Traditional South African Oxtail
Did you know that Nelson Mandela's favourite dish was oxtail? Oxtail is traditionally seen as ‘offal’ and has a rich flavour and gelatinous texture. It is an international favourite that is also loved locally. Slow cooking or using a pressure cooker is essential to getting the perfect result. This is an example of how important cooking methods are. The method needs to match the produce to get the perfect product. Due to the high fat content, this is more of a ‘treat meal’ and should be paired with high-fibre sides.
Ingredients
- 2 kg oxtail
- 2 tbsp Liviana® Estate Select Extra Virgin Olive Oil
- 4 carrots, chopped
- 2 celery sticks, chopped
- 2 brown onions, chopped
- 5 sprigs thyme
- 3 sprigs rosemary
- 3 bay leaves
- 5 cloves Liviana® Black Garlic
- 3 cloves fresh garlic
- 1 cup red wine
- 3 cups stock
Method
- Place the oxtail in the airfryer on 200°C for 20 minutes, turning at 10 minutes.
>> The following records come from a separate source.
(** * Wahay client: certificate provisioning

    A shallow embedding of [client/certificate.go] and of the
    configuration-file code of the same package, with the properties of
    the specification proved over it.

    Go's [byte] is [Byte.byte]; a Go [string] and a [[]byte] are both
    [list byte] (a Go string is an immutable byte sequence); file names
    are [string] keys of the file store. *)

From Stdlib Require Import List Bool NArith ZArith Lia.
From Stdlib Require Import Strings.Byte Strings.String.
From stdpp Require Import base option strings gmap.
Import ListNotations.

Local Open Scope byte_scope.
Local Open Scope list_scope.

(** A Go string literal, as its bytes. *)
Definition B (s : string) : list byte := list_byte_of_string s.

Definition byte_val (b : byte) : N := Byte.to_N b.

(** A Go [error] is its message; a result of type [error] is
    [option error], [None] for [nil]. *)
Definition error : Type := string.

Definition isOk {A E : Type} (r : A + E) : bool :=
  match r with
  | inl _ => true
  | inr _ => false
  end.

Definition mapOk {A B E : Type} (f : A -> B) (r : A + E) : B + E :=
  match r with
  | inl a => inl (f a)
  | inr e => inr e
  end.

(** Go's [a >= b] and [a <= b] on bytes. *)
Definition byte_ge (a b : byte) : bool := (byte_val b <=? byte_val a)%N.
Definition byte_le (a b : byte) : bool := (byte_val a <=? byte_val b)%N.

(** [strings.HasPrefix] and [strings.HasSuffix]; [bytes] has the same. *)
Fixpoint hasPrefix (s prefix : list byte) {struct prefix} : bool :=
  match prefix, s with
  | [], _ => true
  | p :: prefix', c :: s' => Byte.eqb p c && hasPrefix s' prefix'
  | _ :: _, [] => false
  end.

Definition hasSuffix (s suffix : list byte) : bool :=
  hasPrefix (rev s) (rev suffix).

Fixpoint bytes_eqb (x y : list byte) : bool :=
  match x, y with
  | [], [] => true
  | a :: x', b :: y' => Byte.eqb a b && bytes_eqb x' y'
  | _, _ => false
  end.

(** ** encoding/hex *)
Module hex.

Definition hextable : list byte := B "0123456789abcdef".

Definition digit (n : N) : byte := nth (N.to_nat n) hextable "0".

(** [hex.EncodeToString]: two lower-case digits per byte, high nibble
    first. *)
Definition EncodeToString (src : list byte) : list byte :=
  flat_map (fun v => [digit (N.shiftr (byte_val v) 4);
                      digit (N.land (byte_val v) 15)]) src.

End hex.

(** The byte of a number below 256 (the low eight bits otherwise). *)
Definition byte_of (n : N) : byte :=
  match Byte.of_N (n mod 256) with
  | Some b => b
  | None => x00
  end.

(** ** strings and bytes

    The two packages have the same functions, one on [string] and one on
    [[]byte]; both are [list byte] here. *)
Module strings.

(** [Index]: where the first instance of [substr] starts in [s]; [None]
    is Go's [-1]. *)
Fixpoint Index (s substr : list byte) : option nat :=
  if hasPrefix s substr then Some 0
  else
    match s with
    | [] => None
    | _ :: s' => S <$> Index s' substr
    end.

Definition Contains (s substr : list byte) : bool :=
  match Index s substr with
  | Some _ => true
  | None => false
  end.

Definition IndexByte (s : list byte) (c : byte) : option nat := Index s [c].

(** [Cut]: [s] around the first instance of [sep]. *)
Definition Cut (s sep : list byte) : list byte * list byte * bool :=
  match Index s sep with
  | Some i => (firstn i s, skipn (i + length sep) s, true)
  | None => (s, [], false)
  end.

(** [Count], for a pattern that is not empty: the instances of [substr]
    in [s] that do not overlap, found from left to right. No caller here
    passes an empty pattern, for which Go counts runes. *)
Fixpoint countLoop (fuel : nat) (s substr : list byte) : nat :=
  match fuel with
  | O => 0
  | S fuel' =>
      match Index s substr with
      | None => 0
      | Some i => S (countLoop fuel' (skipn (i + length substr) s) substr)
      end
  end.

Definition Count (s substr : list byte) : nat :=
  countLoop (length s) s substr.

(** The loop of [Replace]: [n] times, copy up to the next instance of
    [old], write [new] and go on after the instance; then copy the rest. *)
Fixpoint replaceLoop (n : nat) (s old new : list byte) : list byte :=
  match n with
  | O => s
  | S n' =>
      match Index s old with
      | None => s
      | Some j =>
          firstn j s ++ new ++ replaceLoop n' (skipn (j + length old) s) old new
      end
  end.

(** [Replace s old new n]: the first [n] instances of [old] replaced by
    [new], all of them when [n < 0]. As for [Count], [old] is not empty at
    any call here; with an empty [old] the model returns [s]. *)
Definition Replace (s old new : list byte) (n : Z) : list byte :=
  match old with
  | [] => s
  | _ :: _ =>
      if bytes_eqb old new || (n =? 0)%Z then s
      else
        let m := Count s old in
        if (m =? 0)%nat then s
        else
          let n' := if (n <? 0)%Z || (Z.of_nat m <? n)%Z then m
                    else Z.to_nat n in
          replaceLoop n' s old new
  end.

(** [TrimRight s " \t"]. *)
Definition isSpaceOrTab (c : byte) : bool :=
  Byte.eqb c " " || Byte.eqb c x09.

Fixpoint dropWhile (f : byte -> bool) (s : list byte) : list byte :=
  match s with
  | [] => []
  | c :: s' => if f c then dropWhile f s' else s
  end.

Definition TrimRightSpaceTab (s : list byte) : list byte :=
  rev (dropWhile isSpaceOrTab (rev s)).

End strings.

(** ** crypto/sha1 *)
Module sha1.

Definition Size : nat := 20.
Definition BlockSize : nat := 64.

Definition mask32 (x : N) : N := N.land x 0xFFFFFFFF.
Definition add32 (x y : N) : N := mask32 (x + y).
Definition rotl (k x : N) : N :=
  mask32 (N.lor (N.shiftl x k) (N.shiftr x (32 - k))).
Definition not32 (x : N) : N := N.lxor x 0xFFFFFFFF.

(** Big-endian 32-bit words of a byte sequence, and back. *)
Fixpoint words (bs : list byte) : list N :=
  match bs with
  | b0 :: b1 :: b2 :: b3 :: rest =>
      (N.shiftl (byte_val b0) 24 + N.shiftl (byte_val b1) 16
       + N.shiftl (byte_val b2) 8 + byte_val b3)%N :: words rest
  | _ => []
  end.

Definition putUint32 (x : N) : list byte :=
  [byte_of (N.shiftr x 24); byte_of (N.shiftr x 16);
   byte_of (N.shiftr x 8); byte_of x].

Definition putUint64 (x : N) : list byte :=
  putUint32 (N.shiftr x 32) ++ putUint32 (mask32 x).

(** The message followed by [0x80], zeros up to 56 modulo 64, and the
    length in bits as eight bytes. *)
Definition pad (msg : list byte) : list byte :=
  let len := length msg in
  let zeros := (55 + 64 - len mod 64) mod 64 in
  msg ++ [x80] ++ repeat x00 zeros ++ putUint64 (8 * N.of_nat len).

(** The message schedule: [n] more words after the sixteen of the block. *)
Fixpoint schedule (n : nat) (w : list N) : list N :=
  match n with
  | O => w
  | S n' =>
      let t := length w in
      let x := N.lxor (N.lxor (nth (t - 3) w 0%N) (nth (t - 8) w 0%N))
                 (N.lxor (nth (t - 14) w 0%N) (nth (t - 16) w 0%N)) in
      schedule n' (w ++ [rotl 1 x])
  end.

Definition state : Type := N * N * N * N * N.

Definition init : state :=
  (0x67452301, 0xEFCDAB89, 0x98BADCFE, 0x10325476, 0xC3D2E1F0)%N.

Definition round (t : nat) (wt : N) (s : state) : state :=
  let '(a, b, c, d, e) := s in
  let '(f, k) :=
    if (t <? 20)%nat then
      (N.lor (N.land b c) (N.land (not32 b) d), 0x5A827999%N)
    else if (t <? 40)%nat then
      (N.lxor (N.lxor b c) d, 0x6ED9EBA1%N)
    else if (t <? 60)%nat then
      (N.lor (N.lor (N.land b c) (N.land b d)) (N.land c d), 0x8F1BBCDC%N)
    else
      (N.lxor (N.lxor b c) d, 0xCA62C1D6%N) in
  (add32 (add32 (add32 (add32 (rotl 5 a) f) e) wt) k, a, rotl 30 b, c, d).

Fixpoint rounds (t : nat) (w : list N) (s : state) : state :=
  match w with
  | [] => s
  | wt :: w' => rounds (S t) w' (round t wt s)
  end.

Definition block (s : state) (p : list byte) : state :=
  let '(h0, h1, h2, h3, h4) := s in
  let '(a, b, c, d, e) := rounds 0 (schedule 64 (words p)) s in
  (add32 h0 a, add32 h1 b, add32 h2 c, add32 h3 d, add32 h4 e).

Fixpoint blocks (n : nat) (s : state) (p : list byte) : state :=
  match n with
  | O => s
  | S n' => blocks n' (block s (firstn BlockSize p)) (skipn BlockSize p)
  end.

(** The digest of everything written: twenty bytes. *)
Definition checkSum (msg : list byte) : list byte :=
  let p := pad msg in
  let '(h0, h1, h2, h3, h4) := blocks (length p / BlockSize) init p in
  putUint32 h0 ++ putUint32 h1 ++ putUint32 h2 ++ putUint32 h3
  ++ putUint32 h4.

(** A [hash.Hash] in progress is what has been written to it. [Write]
    never returns an error; [Sum] appends the digest to its argument. *)
Definition digest : Type := list byte.
Definition New : digest := [].
Definition Write (h : digest) (p : list byte)
  : digest * nat * option (list byte) := (h ++ p, length p, None).
Definition Sum (h : digest) (b : list byte) : list byte := b ++ checkSum h.

End sha1.

(** ** encoding/base64 *)
Module base64.

(** The value of a character of the standard alphabet. *)
Definition decodeMap (c : byte) : option N :=
  if byte_ge c "A" && byte_le c "Z" then Some (byte_val c - byte_val "A")%N
  else if byte_ge c "a" && byte_le c "z" then
    Some (byte_val c - byte_val "a" + 26)%N
  else if byte_ge c "0" && byte_le c "9" then
    Some (byte_val c - byte_val "0" + 52)%N
  else if Byte.eqb c "+" then Some 62%N
  else if Byte.eqb c "/" then Some 63%N
  else None.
- Fry the vegetables in the Liviana® Estate Select Extra Virgin Olive Oil, add the fresh herbs, Liviana® Black Garlic and fresh garlic to the vegetables.
- Add the red wine and simmer for 5 minutes.
- Add the stock and vegetables to the pressure cooker. Cook in the pressure cooker on high for 50 minutes.
- Reduce the sauce for 10 - 15 minutes until it thickens.
- Serve with samp and a green salad for the perfect meal.